Hepatitis C virus (HCV) is a common infection and a major cause of hepatitis. Worldwide, >170 million people are affected. Of persons acutely infected with HCV, ∼20% spontaneously clear the virus. Both viral and host genetic factors play important roles in the clearance of HCV. Among the host genetic factors, genes of the major histocompatibility complex (HLA) have been the primary focus of studies. Associations with several HLA alleles have been reported, but the results are conflicting [1]. Polymorphic determinants of interleukin-10 and interferon-γ have also been implicated in spontaneous recovery from HCV [2, 3]. Allelic variations at these loci, however, do not account for the total interindividual variation in the outcome of HCV infection, suggesting that additional genetic factors are involved in the clearance of HCV and the persistence of HCV infection.
We have previously reported that particular combinations of GM and KM allotypes are associated with spontaneous clearance of HCV or persistent HCV infection in African Americans [4]. To our knowledge, the role that these genes play in the outcome of HCV infection in white Americans—whose GM and KM gene frequencies differ significantly from those in African Americans—has not been examined [5]. There are significant racial differences in rates of spontaneous and treatment-induced clearance of HCV, which may be due, at least in part, to the host genetic differences [3]. Therefore, it is important to examine the role that GM, KM, and other candidate genes play in various ethnic groups. In the present report, we have examined the contribution of particular GM and KM alleles to the outcome of HCV infection in a white American population.

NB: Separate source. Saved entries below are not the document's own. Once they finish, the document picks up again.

(** C6: for every valid forward call with [M <= 0], [layer_norm_impl_out]
    hands its buffers back untouched at once, and the forward operation
    returns without error an input-shaped output with no element and two
    statistics with no element, with no kernel invocation on the way. *)
Theorem forward_degenerate_batch
    (K : Collaborators) (x : TensorImpl) (ns : list Z)
    (weight_opt bias_opt : option Tensor) (eps : double) (M N : Z) :
  wf_shape (sizes x) = true ->
  _check_layer_norm_inputs (Some x) ns
    (borrow_from_optional_tensor weight_opt)
    (borrow_from_optional_tensor bias_opt) = Ok (M, N) ->
  M <= 0 ->
  (forall out mean rstd X gamma beta tr,
     layer_norm_impl_out out mean rstd X ns gamma beta eps M N tr =
       (Ok (out, mean, rstd), tr)) /\
  exists Y mean rstd tr,
    run (_layer_norm (Some x) ns weight_opt bias_opt eps) =
      (Ok (Some Y, Some mean, Some rstd), tr) /\
    sizes Y = sizes x /\ data Y = [] /\
    sizes mean = [0] /\ data mean = [] /\
    sizes rstd = [0] /\ data rstd = [] /\
    filter is_kernel tr = [].
Proof.
  intros Hwf Hchk HM.
  pose proof (check_M_nonneg _ _ _ _ _ _ Hwf Hchk) as HM0.
  assert (M = 0) by lia. subst M.
  pose proof (check_M_times_N _ _ _ _ _ _ x Hchk eq_refl) as Hnumel.
  split.
  - intros. reflexivity.
  - unfold run, _layer_norm, bind at 1.
    rewrite (layer_init_run _ _ _ _ _ _ _ Hchk) by lia.
    cbn [as_contiguous]. unfold bind at 1, empty_like, bind at 1, emit, ret.
    unfold numel at 1. cbn [sizes device]. fold (numel x).
    rewrite <- Hnumel. cbn [Z.mul Z.to_nat repeat].
    unfold layer_norm_impl_out. cbn [Z.leb Z.compare].
    unfold ret, flat_stat.
    do 4 eexists. split; [reflexivity|].
    cbn [sizes data Z.to_nat repeat].
    repeat split.
    rewrite !filter_app, layer_init_events_no_kernel. reflexivity.
Qed.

Patients, materials, and methods
The study subjects were enrolled from the Multicenter Hemophilia Cohort Study and from the Division of Gastroenterology and Hepatology at the University of Colorado in Denver. The study was approved by the local institutional review board for human research. A total of 111 patients in whom HCV RNA was detected in 2 plasma specimens collected at least 1 year apart constituted the group with persistent HCV infection, and 119 who were positive for anti-HCV and negative for HCV RNA constituted the group with spontaneous clearance of HCV. All subjects were negative for HIV and were white Americans. Most (97%) of the subjects were male. The median age at initial evaluation was 35 years (range, 1−83 years). Both cohorts were predominantly HCV genotype/serotype 1.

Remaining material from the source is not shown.